I think that if we fail to talk about all the pros, cons, and uncertainties about environmental issues, we're giving people a very skewed perspective that can have a stranglehold on the public discussion. 

And I'm reminded of other examples of attempts to instill a sense of environmentalism in children.  There was the Canadian children's cartoon "The Smoggies" about a tribe of creatures that looked like human children called the "Sun Tots" who lived in complete harmony with nature but were constantly given trouble by the evil "Smoggies" who wanted to rape and pillage the environment and cover everything in oil and grease.

And let's not forget Captain Planet, where each villain represents an evil of the modern world.  Despicable characters who must be stopped at all cost because they pollute and rape the planet without remorse and can't be reasoned with.

This proclivity for portraying the issue as good versus evil seems to me to polarize the debate in such a way that many people are unwilling to accept any form of middle ground or acknowledge grey areas. 

But that's not to say that corporations and polluters are completely in the right.  At the moment we're in the midst of a huge environmental disaster in the Gulf of Mexico, and people are, justifiably, angry at British Petroleum.  But we should acknowledge that these are not evil people, just a bunch of idiots like the rest of us.  It highlights the need for strict regulations and competent enforcement, both of which appear to have been lacking in this case. 

They say that if you give a monkey a gun and the monkey shoots somebody, you don't blame the monkey.  Of course, that's a grand over-simplification of this issue, because I do believe that BP has a heaping load of blame rightly coming to it.  But it's foolish to expect that for-profit companies can simply be trusted on their word when the stakes are so high.  I view this issue as a legitimate environmental concern that needs careful attention, and shouldn't be looked at in black-and-white terms.

Even when the issue isn't portrayed as good versus evil, there is often a distortion to the way people understand environmental issues.  Most people want to blame evil loggers for the deforestation of the Amazon.  That's the impression that people have, but it's not what's actually going on.  The real problem is that poor families in the region need to cut down the forests in order to farm the land so that they can survive.  Solutions to this problem are much more complex, and don't have as clear of a villain, as the popular conception.

A couple years ago I read the young reader's novel "The Lightning Thief" by Rick Riordan. I enjoyed the book, now a major motion picture which I have yet to see.  Mr.
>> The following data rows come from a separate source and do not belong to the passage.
(** * The service layer of the dashboard template

    A shallow embedding of [src/services]: the query-string builder
    ([utils.ts]), the configured HTTP client and the generic fetch dispatcher
    ([api-client.ts]) and the endpoint wrappers built on them ([models.ts],
    [connectors.ts], [dashboard.ts], [syncs.ts]), followed by the properties
    the specification states about them and by further properties read off
    the code.

    Conventions of the embedding.
    - A JavaScript string is represented by the bytes of its UTF-8 encoding
      ([string] of the standard library); this is the form in which
      [URLSearchParams] serialises names and values, and the parser's last
      step, decoding UTF-8, is the identity on it.
    - The platform's [number] type is kept abstract behind the class
      [JsNumber]; the integers are its instance used for ids, page numbers
      and status codes.
    - An object literal handed to [Object.entries] is the list of its entries
      in iteration order. *)

From Stdlib Require Import ZArith List Ascii String Bool Lia DecimalString.
From stdpp Require Import base strings gmap.
Import ListNotations.

Local Open Scope Z_scope.
#[local] Set Warnings "-register-all".

(** ** Numbers *)

Class JsNumber (number : Type) := {
  (** the value of an integer literal of the source *)
  Number_of_Z : Z -> number;
  (** [String(n)] *)
  Number_toString : number -> string;
  (** [Boolean(n)]: false for zeros and NaN *)
  Number_toBoolean : number -> bool;
  (** safe integers print as their decimal numeral *)
  Number_toString_int :
    forall z, Z.abs z < 2 ^ 53 ->
      Number_toString (Number_of_Z z) = NilZero.string_of_int (Z.to_int z)
}.

#[export] Instance Z_JsNumber : JsNumber Z := {
  Number_of_Z z := z;
  Number_toString z := NilZero.string_of_int (Z.to_int z);
  Number_toBoolean z := negb (z =? 0);
  Number_toString_int z _ := eq_refl
}.

(** ** Strings *)

(** Truthiness of a string: only the empty string is falsy. *)
Definition String_toBoolean (s : string) : bool :=
  match s with
  | EmptyString => false
  | String _ _ => true
  end.

(** [haystack.startsWith(needle)] *)
Fixpoint String_startsWith (needle haystack : string) : bool :=
  match needle, haystack with
  | EmptyString, _ => true
  | String _ _, EmptyString => false
  | String a needle', String b haystack' =>
      (a =? b)%char && String_startsWith needle' haystack'
  end.

(** [haystack.includes(needle)] *)
Fixpoint String_includes (needle haystack : string) : bool :=
  String_startsWith needle haystack ||
  match haystack with
  | EmptyString => false
  | String _ haystack' => String_includes needle haystack'
  end.
Lemma anchor_without_href_skipped_witness :
  exists (best_path : string) (emitted : AnchorDescendant -> list Item),
    best_path_of list_extractor sample_cluster = Return best_path /\
    _extract_from_cluster list_extractor sample_cluster =
      Return (flat_map emitted (anchors_of sample_cluster)) /\
    (forall a,
        Dict.get String.eqb (attrib a) "href"%string = None \/
        Dict.get String.eqb (attrib a) "href"%string = Some ""%string ->
        emitted a = []) /\
    (forall a, path a <> best_path -> emitted a = []) /\
    (forall a href,
        path a = best_path ->
        Dict.get String.eqb (attrib a) "href"%string = Some href ->
        href <> ""%string ->
        emitted a =
        [{| title := text a;
            url := if String.prefix "//" href then ("http:" ++ href)%string
                   else href |}]).
Proof.
  apply (anchor_without_href_skipped list_extractor sample_cluster).
  discriminate.
Defined.

(** ** The cluster scorer *)

Lemma np_mean_nonempty (l : list R) :
  l <> [] -> np_mean l = fin (Rsum l / INR (List.length l)).
Proof. destruct l; [intros Hne; now elim Hne | reflexivity]. Qed.

Lemma clusters_score_spec (cluster : list Element) :
  cluster <> [] -> clusters_score cluster = fin (spec_score cluster).
Proof.
  intros Hne. unfold clusters_score, spec_score.
  rewrite np_mean_nonempty by (destruct cluster; [now elim Hne | discriminate]).
  cbn [float_mul]. rewrite length_map, plus_INR. reflexivity.
Qed.

Lemma spec_score_is_score (cluster : list Element) :
  spec_score cluster =
  score (Rsum (map similarity_with_siblings cluster)
         / INR (List.length cluster))
        (List.length cluster).
Proof. unfold spec_score, score. now rewrite plus_INR. Qed.

(** C9. The score of a non-empty cluster is [score] at the mean similarity
    and the size of the cluster, and [score s n = s * log10 (n + 1)] does
    not decrease when the count grows and the mean similarity is fixed in
    [[0,1]], nor when the mean similarity grows and the count is fixed at a
    value of at least one. *)
Theorem score_monotone :
  forall (cluster : list Element) (s1 s2 : R) (n1 n2 : nat),
    (cluster <> [] ->
     clusters_score cluster =
     fin (score (Rsum (map similarity_with_siblings cluster)
                 / INR (List.length cluster))
                (List.length cluster))) /\
    ((0 <= s1 <= 1)%R -> n1 <= n2 -> (score s1 n1 <= score s1 n2)%R) /\
    (1 <= n1 -> (s1 <= s2)%R -> (score s1 n1 <= score s2 n1)%R).
Proof.
  intros cluster s1 s2 n1 n2. split; [| unfold score; split].
  - intros Hne. rewrite <- spec_score_is_score.
    now apply clusters_score_spec.
  - intros [Hs _] Hn.
    apply Rmult_le_compat_l; [exact Hs |].
    apply np_log10_monotone.
    + pose proof (INR_succ_ge_1 n1). lra.
    + apply le_INR. lia.
  - intros _ Hs.
    apply Rmult_le_compat_r; [| exact Hs].
    apply np_log10_nonneg, INR_succ_ge_1.
Qed.

Lemma score_monotone_witness :
  clusters_score [bare_element] = fin (score (Rsum [1%R] / INR 1) 1) /\
  (score (1 / 2) 1 <= score (1 / 2) 2)%R /\ (score 0 1 <= score 1 1)%R.
Proof.
  split; [| split].
  - apply (proj1 (score_monotone [bare_element] 0 0 0 0)). discriminate.
  - apply (proj1 (proj2 (score_monotone [] (1 / 2) 1 1 2))); [lra | lia].
  - apply (proj2 (proj2 (score_monotone [] 0 1 1 1))); [lia | lra].
Defined.

Lemma Rsum_nonneg (l : list R) :
  (forall x, In x l -> (0 <= x)%R) -> (0 <= Rsum l)%R.
Proof.
  induction l as [| x l IH]; intros Hpos; simpl; [lra |].
  pose proof (Hpos x (or_introl eq_refl)).
  assert (0 <= Rsum l)%R by (apply IH; intros y Hy; apply Hpos; now right).
  lra.
Qed.

Lemma get_middle (pre post : Clusters) (cid : Z) (c : list Element) :
  ~ In cid (Dict.keys pre) ->
  Dict.get Z.eqb (pre ++ (cid, c) :: post) cid = Some c.
Proof.
  induction pre as [| [k v] pre IH]; simpl; intros Hnotin.
  - now rewrite Z.eqb_refl.
  - destruct (Z.eqb_spec k cid) as [-> | Hne]; [tauto |].
    apply IH. tauto.
Qed.

(** ** The scorer over binary64 arithmetic *)

(** The scorer in exact arithmetic is the scorer over exact operations. *)
Lemma choose_best_cluster64_exact (clusters : Clusters) :
  _choose_best_cluster64 np_mean exact_log10 Rmult clusters =
  _choose_best_cluster clusters.
Proof. reflexivity. Qed.

Lemma exact_mean_of_unit (l : list R) :
  l <> [] -> (forall x, In x l -> (0 <= x <= 1)%R) ->
  exists v, np_mean l = fin v /\ (0 <= v)%R.
Proof.
  intros Hne Hunit. rewrite (np_mean_nonempty Hne). eexists.
  split; [reflexivity |].
  apply Rmult_le_pos.
  - apply Rsum_nonneg. intros x Hx. now apply Hunit.
  - left. apply Rinv_0_lt_compat, lt_0_INR.
    destruct l; [now elim Hne | simpl; lia].
Qed.

Lemma exact_log10_nonneg (k : nat) : 1 <= k -> (0 <= exact_log10 k)%R.
Proof.
  intros Hk. apply np_log10_nonneg.
  replace 1%R with (INR 1) by reflexivity. now apply le_INR.
Qed.

Section Scorer64.
Variable mean : list R -> npfloat.
Variable log10 : nat -> R.
Variable mul : R -> R -> R.

(** What the proofs ask of the arithmetic, and binary64 gives: the mean of
    numbers between 0 and 1 is a non-negative number, the logarithm of a
    positive integer is not negative, and neither is the product of two
    non-negative numbers. *)
Hypothesis mean_of_unit :
  forall l, l <> [] -> (forall x, In x l -> (0 <= x <= 1)%R) ->
            exists v, mean l = fin v /\ (0 <= v)%R.
Hypothesis log10_nonneg : forall k, 1 <= k -> (0 <= log10 k)%R.
Hypothesis mul_nonneg :
  forall a b, (0 <= a)%R -> (0 <= b)%R -> (0 <= mul a b)%R.

Lemma clusters_score64_number (cluster : list Element) :
  cluster <> [] ->
  (forall e, In e cluster -> (0 <= similarity_with_siblings e <= 1)%R) ->
  exists avg,
    mean (map similarity_with_siblings cluster) = fin avg /\
    clusters_score64 mean log10 mul cluster
      = fin (mul avg (log10 (List.length cluster + 1))) /\
    (0 <= mul avg (log10 (List.length cluster + 1)))%R.
Proof.
  intros Hne Hunit.
  destruct (mean_of_unit (l := map similarity_with_siblings cluster))
    as (avg & Havg & Hpos).
  - destruct cluster; [now elim Hne | discriminate].
  - intros x Hx. apply in_map_iff in Hx. destruct Hx as (e & <- & He).
    now apply Hunit.
  - exists avg. split; [assumption |]. split.
    + unfold clusters_score64. now rewrite Havg.
    + apply mul_nonneg; [assumption | apply log10_nonneg; lia].
Qed.

Lemma choose_step64_number (a0 : Z) (m0 : R) (cid : Z) (c : list Element)
    (s : R) :
  clusters_score64 mean log10 mul c = fin s ->
  choose_step64 mean log10 mul (a0, fin m0) (cid, c) =
  if Rgt_dec s m0 then (cid, fin s) else (a0, fin m0).
Proof.
  intros Hs. unfold choose_step64. rewrite Hs. cbn [float_gt].
  now destruct (Rgt_dec s m0).
Qed.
Riordan is obviously concerned about the environment, but I think in a couple of scenes he gives a misleading impression of environmental problems.

In one scene, the main character Percy is at the bottom of a river (he's able to stay down there by magic), and he sees all sorts of trash and refuse flowing by.  But this is a very unrealistic depiction of water pollution.  If you were able to stand in such a position, you would be unlikely to see large amounts of discarded trash flowing by.  The kind of pollution we're worried about in these cases has more to do with industrial runoff and particulate matter... what you might call "water smog".

I don't think that environmental issues have to be dumbed down to this point in order to be understandable to children and the general public.  Certainly the science can be simplified, but it shouldn't be done in such a way that it gives an inaccurate perception of reality.  And while depictions of environmental issues as good versus evil may energize some people into action, I believe that on the whole it only damages our ability to make real progress and find real solutions.